My 9-year old self, however, had not done those abstract algebra courses: but quickly worked out that the order in which you push buttons doesn’t matter (commutative); that pushing a button twice cancels out (inverses), and proceeded(*) to write down the general method for getting from any state to any desired state. (Which is effectively inverting the matrix).

(*) Took me about 2 days, if I recall correctly. Having done freshman “Algebra I” will save you some time in figuring it out from scratch…

34

ben wolfson 05.02.13 at 6:39 pm

“Edward Z. Yang made a nice interactive tutorial of the sequent calculus,”

In which one of the exercises asks one to prove that

⊢ ∃x. P(x) → (∀y. P(y))

But surely this is false?

35

OCS 05.02.13 at 6:51 pm

#34 Surely. The “E” is backwards and the “A” is upside down!

36

Brendan 05.02.13 at 7:03 pm

And even at the elementary level, algebra feels like some kind of game – a sliding block puzzle perhaps, or Tetris.

I think it feels that way to people who get it. The people I know who struggled with algebra don’t have an intuitive feeling for the rules; instead (when forced to) they painstakingly think through all the steps of subtracting/multiplying/dividing both sides of the equation.

The question is whether developing the intuition first can help produce understanding. I think Jamie (#7) is right, and once you recognize the analogy between the dragon and x everything afterward will come more easily.

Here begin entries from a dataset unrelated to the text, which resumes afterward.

#[export] Program Instance Codec_option T `{Codec T} : Codec (option T) := {
  enc_ok v := match v with Some v => enc_ok v | None => True end;
  enc v := match v with Some v => (true :: (enc v).1, (enc v).2) | None => ([false], []) end }.
Next Obligation.
  intros T St Ld C ctx b [v|] Hb Hv; unfold store_into, Store_option.
  - rewrite (on_data_append _ b [true]) by (try done; apply store_bit_one_spec, Hb).
    pose proof (append_full_append_full b ([true], []) (enc v) Hb) as E. simpl in E. rewrite <- E.
    destruct (append_full b ([true], [])) as [c|] eqn:Ec; [|done]. simpl.
    apply store_enc; [|done]. by eapply append_full_wf.
  - apply on_data_append; [done|]. apply store_bit_zero_spec, Hb.
Qed.
Next Obligation.
  intros T St Ld C s [v|] l rs Hs Hv Hb Hr; unfold load_from, Load_option; rewrite load_bit_spec by done;
    simpl in *; rewrite Hb.
  - destruct (slice_front s [true] ((enc v).1 ++ l) Hs Hb) as (_ & _ & W & B & R).
    change (zlen [true]) with 1 in *. cbn [rbind].
    destruct (load_enc (advance s 1) v l rs W Hv B) as (s' & -> & ?); [by rewrite R|]. by exists s'.
  - destruct (slice_front s [false] l Hs Hb) as (_ & _ & W & B & R).
    change (zlen [false]) with 1 in *. exists (advance s 1). by rewrite R.
Qed.
(* ===== verification/Pieces.v ===== *)
(** * Pieces: parts of a byte array by their offsets

    [at_offset buf offset piece] says that a piece is in a buffer at an offset; the
    encoders' outputs are taken apart with it.  A builder that holds whole bytes
    ([byte_builder]) appends bytes and gives them back when it is built; [holds] says what
    a slice of whole bytes has left, and each load takes bytes or references from its front. *)

From S2P Require Import Prelude Bits DataBuilder DataBuilderSpec CellMeta Cell Slice SliceSpec Builder BuilderSpec Context.

Definition at_offset (data : list Z) (offset : Z) (piece : list Z) : Prop :=
  exists A C, data = A ++ piece ++ C /\ zlen A = offset.

Lemma at_all data : at_offset data 0 data.
Proof. exists [], []. by rewrite app_nil_r. Qed.

Lemma at_app data offset a b :
  at_offset data offset (a ++ b) -> at_offset data offset a /\ at_offset data (offset + zlen a) b.
Proof.
  intros (A & C & -> & H). split.
  - exists A, (b ++ C). by rewrite <- app_assoc.
  - exists (A ++ a), C. rewrite <- !app_assoc, zlen_app. split; [done | lia].
Qed.

Lemma at_bounds data offset piece : at_offset data offset piece -> 0 <= offset /\ offset + zlen piece <= zlen data.
Proof. intros (A & C & -> & <-). rewrite !zlen_app. pose proof (zlen_nonneg A). pose proof (zlen_nonneg C). lia. Qed.

Lemma at_sub data offset piece : at_offset data offset piece -> sub_bytes data offset (zlen piece) = piece.
Proof.
  intros (A & C & -> & <-). unfold sub_bytes, zlen. rewrite !Nat2Z.id, drop_app_length. apply take_app_length.
Qed.

(** One of many pieces of the same size. *)
Lemma at_concat data offset (l : list (list Z)) n i piece :
  at_offset data offset (concat l) -> Forall (fun x => zlen x = n) l -> l !! i = Some piece ->
  at_offset data (offset + n * Z.of_nat i) piece.
Proof.
  intros Hat HF E. revert offset Hat i E. induction HF as [|x l Hx _ IH]; intros offset Hat [|i] E; simpl in *; try done.
  - injection E as ->. apply at_app in Hat as [Hat _]. by rewrite Z.mul_0_r, Z.add_0_r.
  - apply at_app in Hat as [_ Hat]. rewrite Hx in Hat. specialize (IH _ Hat i E).
    replace (offset + n * Z.of_nat (S i)) with (offset + n + n * Z.of_nat i) by lia. done.
Qed.

Lemma at_eq data o o' piece : at_offset data o piece -> o = o' -> at_offset data o' piece.
Proof. by intros ? ->. Qed.

(** ** Builders of whole bytes *)

Lemma sub_pack n m l : 0 <= m <= n -> sub_bytes (pack n l) 0 m = pack m l.
Proof.
  intros H. unfold sub_bytes, pack. change (Z.to_nat 0) with 0%nat. rewrite drop_0, <- fmap_take.
  replace n with (m + (n - m)) by lia. rewrite seqZ_app by lia. f_equal.
  rewrite take_app_le by (rewrite length_seqZ; lia). apply take_ge. rewrite length_seqZ. lia.
Qed.

Lemma bits_from_bytes_app a k n : 0 <= n -> bits_from (a ++ k) 0 (8 * zlen a + n) = bits_from a 0 (8 * zlen a) ++ bits_from k 0 n.
Proof.
  intros Hn. pose proof (zlen_nonneg a). rewrite bits_from_app by lia. f_equal.
  - apply bits_from_ext. intros i Hi. unfold bit_at. by rewrite byte_at_app_l by dlia.
  - apply bits_from_ext. intros i Hi. unfold bit_at. rewrite byte_at_app_r by dlia. f_equal; [f_equal; dlia | dlia].
Qed.

Definition byte_builder (bytes : list Z) (exotic : bool) (refs : list Cell) : CellBuilder :=
  mkBuilder (of_bits (bits_from bytes 0 (8 * zlen bytes))) exotic refs.

Lemma byte_builder_wf bytes e refs : zlen bytes <= 127 -> zlen refs <= 4 -> builder_wf (byte_builder bytes e refs).
Proof.
  intros Hb Hr. pose proof (zlen_nonneg bytes). split; [|done]. apply of_bits_wf. rewrite zlen_bits_from by lia. unfold MAX_BIT_LEN. lia.
Qed.

(** A store of whole bytes appends them. *)
Lemma byte_builder_store f bytes e refs k :
  zlen bytes + zlen k <= 127 -> zlen refs <= 4 ->
  (forall d, wf d -> f d = append d (bits_from k 0 (8 * zlen k))) ->
  on_data f (byte_builder bytes e refs) = Ok (byte_builder (bytes ++ k) e refs).
Proof.
  intros Hl Hr Hf. pose proof (zlen_nonneg bytes). pose proof (zlen_nonneg k).
  destruct (byte_builder_wf bytes e refs ltac:(lia) Hr) as [Hw _].
  unfold on_data. rewrite Hf by exact Hw. unfold append, byte_builder. cbn [inner b_exotic b_refs].
  change (DataBuilder.bit_len (of_bits ?l)) with (zlen l). rewrite !zlen_bits_from by lia.
  rewrite contents_of_bits by (rewrite zlen_bits_from by lia; unfold MAX_BIT_LEN; lia).
  rewrite (proj2 (Z.leb_le _ _)) by (unfold MAX_BIT_LEN; lia). cbn [rbind].
  rewrite zlen_app, Z.mul_add_distr_l, bits_from_bytes_app by lia. done.
Qed.

Lemma uint_bits_bytes n v : 0 <= n -> uint_bits (8 * n) v = bits_from (to_be_bytes n v) 0 (8 * n).
Proof.
  intros Hn. symmetry. apply bits_from_uint. intros i Hi. by rewrite bit_at_to_be by lia.
Qed.

(** What it is built into. *)
Lemma byte_builder_parts bytes e refs :
  Forall is_byte bytes -> 1 <= zlen bytes <= 127 ->
  let p := build_parts (byte_builder bytes e refs) in
  p_data p = bytes /\ p_bit_len p = 8 * zlen bytes /\ byte_at (DataBuilder.data (inner (byte_builder bytes e refs))) 0 = byte_at bytes 0 /\
  (2 <= zlen bytes -> byte_at (DataBuilder.data (inner (byte_builder bytes e refs))) 1 = byte_at bytes 1).
Proof.
  intros Hb Hl p. set (l := bits_from bytes 0 (8 * zlen bytes)).
  assert (zlen l = 8 * zlen bytes) as Hz by (apply zlen_bits_from; lia).
  assert (pack (zlen bytes) l = bytes) as Hp by (by apply pack_bits_from).
  assert (forall i, 0 <= i < zlen bytes -> byte_at (pack 128 l) i = byte_at bytes i) as Hi.
  { intros i Hi. transitivity (byte_at (pack (zlen bytes) l) i); [by rewrite !byte_at_pack by lia | by rewrite Hp]. }
  split_and!; [| done | apply Hi; lia | intros; apply Hi; lia].
  unfold p, build_parts, p_data, byte_builder. cbn [inner b_refs b_exotic]. fold l. unfold tag_last_byte.
  change (DataBuilder.bit_len (of_bits l)) with (zlen l). change (DataBuilder.data (of_bits l)) with (pack 128 l). rewrite Hz.
  replace (8 * zlen bytes mod 8) with 0 by dlia. cbn match. change (0 <? 0) with false. cbn match.
  replace (Z.min (div_ceil (8 * zlen bytes) 8) 128) with (zlen bytes) by dlia. by rewrite sub_pack by lia.
Qed.

(** ** Reading whole bytes from a slice

    [holds s bytes rs]: what is left of a slice are these bytes and references. *)

Record holds (s : CellSlice) (bytes : list Z) (rs : list Cell) : Prop := {
  hd_wf : slice_wf s;
  hd_bytes : Forall is_byte bytes;
  hd_bits : slice_bits s = bits_from bytes 0 (8 * zlen bytes);
  hd_refs : slice_references s = rs;
  hd_cloned : slice_references_cloned s = rs;
}.

Lemma holds_sizes s bytes rs : holds s bytes rs -> size_bits s = 8 * zlen bytes /\ size_refs s = zlen rs.
Proof.
  intros [Hw _ Hb Hr _]. rewrite <- zlen_slice_bits, Hb, zlen_bits_from by (pose proof (zlen_nonneg bytes); done || lia).
  by rewrite <- Hr, zlen_slice_references.
Qed.

Lemma holds_front s k bytes rs : holds s (k ++ bytes) rs ->
  8 * zlen k <= size_bits s /\ take (Z.to_nat (8 * zlen k)) (slice_bits s) = bits_from k 0 (8 * zlen k) /\
  holds (advance s (8 * zlen k)) bytes rs.
Proof.
  intros H. destruct (holds_sizes _ _ _ H) as [Hs _]. destruct H as [Hw Hb Hbits Hr Hc]. rewrite zlen_app in Hs.
  pose proof (zlen_nonneg k). pose proof (zlen_nonneg bytes). apply Forall_app in Hb as [Hk Hb].
  rewrite zlen_app, Z.mul_add_distr_l, bits_from_bytes_app in Hbits by lia.
  assert (Z.to_nat (8 * zlen k) = length (bits_from k 0 (8 * zlen k))) as El by (by rewrite length_bits_from).
  destruct (advance_wf s (8 * zlen k) Hw ltac:(lia)) as [Hw' Eb]. split_and!; [lia | by rewrite Hbits, El, take_app_length |].
  split; try done. by rewrite Eb, Hbits, El, drop_app_length.
Qed.

Lemma to_be_byte x : is_byte x -> to_be_bytes 1 x = [x].
Proof. intros Hx. unfold to_be_bytes. change (seqZ 0 1) with [0]. simpl. rewrite Z.shiftr_0_r. by rewrite u8_small. Qed.

Lemma be_bits n v : 0 <= n -> 0 <= v < 2 ^ (8 * n) -> bits_uint (bits_from (to_be_bytes n v) 0 (8 * n)) = v.
Proof. intros Hn Hv. rewrite <- uint_bits_bytes by done. apply bits_uint_bits; [lia | done]. Qed.

Section Loads.
Context (s : CellSlice) (bytes : list Z) (rs : list Cell).

Lemma load_byte x : holds s (x :: bytes) rs -> exists s', load_u8 s = Ok (x, s') /\ holds s' bytes rs.
Proof.
  intros H. destruct (holds_front s [x] bytes rs H) as (Hs & Ef & Ha). change (8 * zlen [x]) with 8 in *.
  exists (advance s 8). split; [|done]. pose proof (hd_bytes _ _ _ H) as Hx. apply list.Forall_cons in Hx as [Hx _]. unfold load_u8.
  rewrite load_small_uint_spec by (apply H || lia). rewrite (proj2 (Z.leb_le 8 _)) by done. rewrite Ef.
  rewrite <- (to_be_byte x Hx). change 8 with (8 * 1) at 1. rewrite be_bits by (unfold is_byte in Hx; lia). done.
Qed.

Lemma load_be n w v : 1 <= n <= 16 -> n + 1 <= w -> 0 <= v < 2 ^ (8 * n) -> holds s (to_be_bytes n v ++ bytes) rs ->
  exists s', load_with s (8 * n) (get_be_uint n w s 0) = Ok (v, s') /\ holds s' bytes rs.
Proof.
  intros Hn Hw Hv H. destruct (holds_front s _ bytes rs H) as (Hs & Ef & Ha). rewrite length_to_be_bytes in * by lia.
  exists (advance s (8 * n)). split; [|done]. rewrite load_be_uint_spec by (apply H || lia).
  rewrite (proj2 (Z.leb_le _ _)) by done. by rewrite Ef, be_bits by lia.
Qed.

Lemma load_16 v : 0 <= v < 65536 -> holds s (to_be_bytes 2 v ++ bytes) rs -> exists s', load_u16 s = Ok (v, s') /\ holds s' bytes rs.
Proof. intros Hv. by apply (load_be 2 4). Qed.

Lemma load_hash h : zlen h = 32 -> holds s (h ++ bytes) rs -> exists s', load_u256 s = Ok (h, s') /\ holds s' bytes rs.
Proof.
  intros H32 H. destruct (holds_front s h bytes rs H) as (Hs & Ef & Ha). pose proof (hd_bytes _ _ _ H) as Hh. apply Forall_app in Hh as [Hh _].
  rewrite H32 in *. change (8 * 32) with 256 in *. exists (advance s 256). split; [|done].
  unfold load_u256, load_with. rewrite get_u256_spec by (apply H || lia). rewrite (proj2 (Z.leb_le _ _)) by lia. cbn [rbind].
  unfold sub_bits. rewrite drop_0, Ef. pose proof (pack_bits_from h Hh) as Hp. rewrite H32 in Hp. change (8 * 32) with 256 in Hp. by rewrite Hp.
Qed.
End Loads.

Lemma load_ref s bytes c rs : holds s bytes (c :: rs) ->
  exists s', load_reference s = Ok (c, s') /\ load_reference_cloned s = Ok (c, s') /\ holds s' bytes rs.
Proof.
  intros H. destruct (holds_sizes _ _ _ H) as [_ Hs]. destruct H as [Hw Hb Hbits Hr Hc]. exists (advance_ref s).
  rewrite load_reference_spec, load_reference_cloned_spec, Hr, Hc by done.
  assert (1 <= refs_end (range s) - refs_start (range s)) as H1.
  { unfold size_refs, Range.size_refs in Hs. replace (zlen (c :: rs)) with (1 + zlen rs) in Hs by (unfold zlen; simpl; lia).
    pose proof (zlen_nonneg rs). dlia. }
  destruct (advance_ref_wf s Hw H1) as (Hw' & E1 & E2 & E3). split_and!; [done..|]. split; try done.
  - by rewrite E1, Hr.
  - by rewrite E2, Hc.
Qed.
(* ===== verification/DictLabel.v ===== *)
(** * DictLabel: edge labels of dictionaries ([src/src/dict/mod.rs])

    A dictionary is a binary trie of cells; every edge carries a label, a bit
    string written in the shortest of three encodings (short, long, same).  This
    file holds the label codec. *)

From S2P Require Import Prelude Bits DataBuilder CellMeta Cell Slice SliceScan Builder.

(** What the code observes of memory: the address of the data of a cell. *)
Class Machine := data_addr : Cell -> Z.

(** [16 - key_bit_len.leading_zeros()] *)
Definition bits_for_len (key_bit_len : Z) : Z := u16 (16 - leading_zeros 16 key_bit_len).

(** ** Writing *)

Definition write_hml_empty (label : CellBuilder) : result CellBuilder :=
  on_data (fun d => store_zeros d 2) label.

(** The loop [for _ in 0..len / 32] *)
Fixpoint store_full_words (n : nat) (d : CellDataBuilder) : result CellDataBuilder :=
  match n with
  | O => Ok d
  | S n => let! d := store_u32 d (2 ^ 32 - 1) in store_full_words n d
  end.

Definition write_hml_short_tag (len : Z) (label : CellBuilder) : result CellBuilder :=
  let! label := on_data store_bit_zero label in
  let! label := on_data (store_full_words (Z.to_nat (len / 32))) label in
  let rem := len mod 32 in
  let! label :=
    if negb (rem =? 0) then on_data (fun d => store_uint d (2 ^ 64 - 1) rem) label
    else Ok label in
  on_data store_bit_zero label.

Definition write_hml_long_tag (len bits_for_len : Z) (label : CellBuilder) : result CellBuilder :=
  let! label := on_data store_bit_one label in
  let! label := on_data store_bit_zero label in
  on_data (fun d => store_uint d len bits_for_len) label.

Definition write_hml_same (bit : bool) (len bits_for_len : Z) (label : CellBuilder)
    : result CellBuilder :=
  let! label := on_data (fun d => store_small_uint d (Z.lor 6 (b2z bit)) 3) label in
  on_data (fun d => store_uint d len bits_for_len) label.

Section Label.
Context `{Machine}.

Definition write_label (key : CellSlice) (key_bit_len : Z) (label : CellBuilder)
    : result CellBuilder :=
  if (key_bit_len =? 0) || is_data_empty key then write_hml_empty label else
  let bits_for_len := bits_for_len key_bit_len in
  let remaining_bits := size_bits key in
  let hml_short_len := u16 (2 + u16 (2 * remaining_bits)) in
  let hml_long_len := u16 (u16 (2 + bits_for_len) + remaining_bits) in
  let hml_same_len := u16 (3 + bits_for_len) in
  match (if (hml_same_len <? hml_long_len) && (hml_same_len <? hml_short_len)
         then test_uniform (data_addr (cell key)) key else None) with
  | Some bit => write_hml_same bit remaining_bits bits_for_len label
  | None =>
      let! label :=
        if (hml_short_len <=? MAX_BIT_LEN) && (hml_short_len <=? hml_long_len)
        then write_hml_short_tag remaining_bits label
        else if hml_long_len <=? MAX_BIT_LEN
        then write_hml_long_tag remaining_bits bits_for_len label
        else Err InvalidData in
      on_data (fun d => store_slice_data uninit d key) label
  end.

(** [s.is_data_empty() || matches!(s.test_uniform(), Some(b) if b == bit)] *)
Definition uniform_part (s : CellSlice) (bit : bool) : bool :=
  is_data_empty s ||
  match test_uniform (data_addr (cell s)) s with Some b => eqb b bit | None => false end.

Definition write_label_parts (pfx : CellSlice) (bit : bool) (rem : CellSlice)
    (key_bit_len : Z) (label : CellBuilder) : result CellBuilder :=
  if key_bit_len =? 0 then write_hml_empty label else
  let bits_for_len := bits_for_len key_bit_len in
  let remaining_bits := u16 (u16 (size_bits pfx + 1) + size_bits rem) in
  let hml_short_len := u16 (2 + u16 (2 * remaining_bits)) in
  let hml_long_len := u16 (u16 (2 + bits_for_len) + remaining_bits) in
  let hml_same_len := u16 (3 + bits_for_len) in
  if (hml_same_len <? hml_long_len) && (hml_same_len <? hml_short_len)
     && uniform_part pfx bit && uniform_part rem bit
  then write_hml_same bit remaining_bits bits_for_len label
  else
    let! label :=
      if (hml_short_len <=? MAX_BIT_LEN) && (hml_short_len <=? hml_long_len)
      then write_hml_short_tag remaining_bits label
      else if hml_long_len <=? MAX_BIT_LEN
      then write_hml_long_tag remaining_bits bits_for_len label
      else Err InvalidData in
    let! label := on_data (fun d => store_slice_data uninit d pfx) label in
    let! label := on_data (fun d => store_bit d bit) label in
    on_data (fun d => store_slice_data uninit d rem) label.
End Label.

(** ** Reading: the label and the rest of the slice *)

(** The loop [while label.load_bit()? { len += 1 }]; a slice has at most 1023 bits. *)
Fixpoint read_unary (fuel : nat) (label : CellSlice) (len : Z) : result (Z * CellSlice) :=
  match fuel with
  | O => Err CellUnderflow
  | S fuel =>
      let! (bit, label) := load_bit label in
      if bit : bool then read_unary fuel label (u16 (len + 1)) else Ok (len, label)
  end.

Definition read_hml_short (label : CellSlice) : result (CellSlice * CellSlice) :=
  let! (len, label) := read_unary 1024 label 0 in
  let result := label in
  let! label := skip_first label len 0 in
  Ok (get_prefix result len 0, label).

Definition read_hml_long (label : CellSlice) (bits_for_len : Z) : result (CellSlice * CellSlice) :=
  let! (len, label) := load_uint label bits_for_len in
  let len := u16 len in
  let result := label in
  let! label := skip_first label len 0 in
  Ok (get_prefix result len 0, label).

Definition read_hml_same (label : CellSlice) (bits_for_len : Z) : result (CellSlice * CellSlice) :=
  let! (bit, label) := load_bit label in
  let cell := if bit : bool then ALL_ONES_CELL else ALL_ZEROS_CELL in
  let! (len, label) := load_uint label bits_for_len in
  Ok (get_prefix (new_allow_exotic cell) (u16 len) 0, label).

Definition read_label (label : CellSlice) (key_bit_len : Z) : result (CellSlice * CellSlice) :=
  let bits_for_len := bits_for_len key_bit_len in
  if (bits_for_len =? 0) && is_data_empty label then Ok (get_prefix label 0 0, label) else
  let! (b, label) := load_bit label in
  if negb b then read_hml_short label else
  let! (b, label) := load_bit label in
  if negb b then read_hml_long label bits_for_len else read_hml_same label bits_for_len.

(** [skip_label_full] *)
Definition skip_label_full (slice : CellSlice) (key_bit_len : Z) : result CellSlice :=
  let! (label, slice) := read_label slice key_bit_len in
  if size_bits label <? key_bit_len then skip_first slice 0 2 else Ok slice.
Lemma dict_remove_owned_correct `{!PlainTail ftail} dict M :
  dict_rep N dict M ->
  exists p dict', dict_remove_owned ctx dict key N false = Ok (p, dict') /\
    dict_rep N dict' (delete (slice_bits key) M) /\ owned_value (M !! slice_bits key) p.
Proof.
  unfold dict_remove_owned. rewrite Hkn, Z.eqb_refl. cbn [negb andb].
  destruct dict as [c|]; cbn [dict_rep]; [|intros ->; by exists None, None].
  intros (t & Hr & HM). unfold dict_find_value_to_remove.
  destruct (rep_load _ _ _ Full Hr) as (_ & -> & _). cbn [rbind]. rewrite Hkn.
  pose proof (plain_remove_loop N c t (S (Z.to_nat N)) key [] N Hr Hkey Hkn ltac:(lia)) as HL.
  unfold remove_result in HL. rewrite <- HM in HL.
  destruct (M !! slice_bits key) as [w|] eqn:EM; cycle 1.
  { rewrite HL. exists None, (Some c). split_and!; [done | | done]. rewrite delete_id by done. by exists t. }
  destruct HL as (stack & rg & prev & key' & -> & [(-> & -> & -> & _ & Hw)|
    (last & st & leaf & val & res & t' & -> & E & Hw & (c' & -> & Hc) & Hu & Es)]); cbn [rbind] in *.
  - exists (Some (rg, c)), None. split_and!; [done | | done]. apply map_eq. intros k'.
    rewrite lookup_empty. destruct (decide (k' = slice_bits key)) as [->|Hne]; [apply lookup_delete_eq|].
    rewrite lookup_delete_ne by done. rewrite HM. simpl. by rewrite bool_decide_false.
  - rewrite E. cbn [rbind]. cbn [rebuild_all] in Es. change (rebuild_all _) with (rebuild_dict_from_stack ctx) in Es. rewrite Es.
    exists (Some (rg, val)), (Some c').
    split_and!; [done | | done]. exists t'. split; [done|]. intros k'. rewrite Hu, <- HM.
    destruct (decide (k' = slice_bits key)) as [->|Hne].
    + by rewrite bool_decide_true, lookup_delete_eq.
    + by rewrite bool_decide_false, lookup_delete_ne.
Qed.

(** What insertion does to the map, by mode. *)
Definition insert_map (M : gmap (list bool) payload) (v : payload) (mode : SetMode)
    : bool * gmap (list bool) payload :=
  if match M !! slice_bits key with
     | Some _ => SetModes.can_replace mode
     | None => SetModes.can_add mode
     end
  then (true, <[slice_bits key := v]> M) else (false, M).

Context (value : DynStore) (v : payload) (Hst : stores value v) (Hv : vok v).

The idea (and apparent success) of disguising the mathematical notation is interesting. Maybe it offers a way to distinguish people who think they’re bad at math from those who actually have some impediment.

37

ben wolfson 05.02.13 at 7:29 pm

I was reading

⊢ ∃x. P(x) → (∀y. P(y))

as

⊢ (∃x. P(x)) → (∀y. P(y))

But I suppose the expressions are supposed to have the fullest extent allowable, so that it should be

⊢ ∃x. (P(x) → (∀y. P(y)))

38

dsquared 05.02.13 at 8:14 pm

34: don’t see how that’s false – using the official Oxford University schema invented by the late Bob Harwood:

“it’s not the case that if there is any Frenchman who sings, then all Germans burp” (your first expansion)

or

“There does not exist any Frenchman such that if he sings, all Germans burp”

39

dsquared 05.02.13 at 8:17 pm

(and therefore he must indeed mean the second formulation, as the negation of the first is just a statement rather than something which could be proved invalid)

40

ben wolfson 05.02.13 at 8:19 pm

38 see 37, but I’m not sure why you’re changing both the predicate and the domain of discourse in your translation.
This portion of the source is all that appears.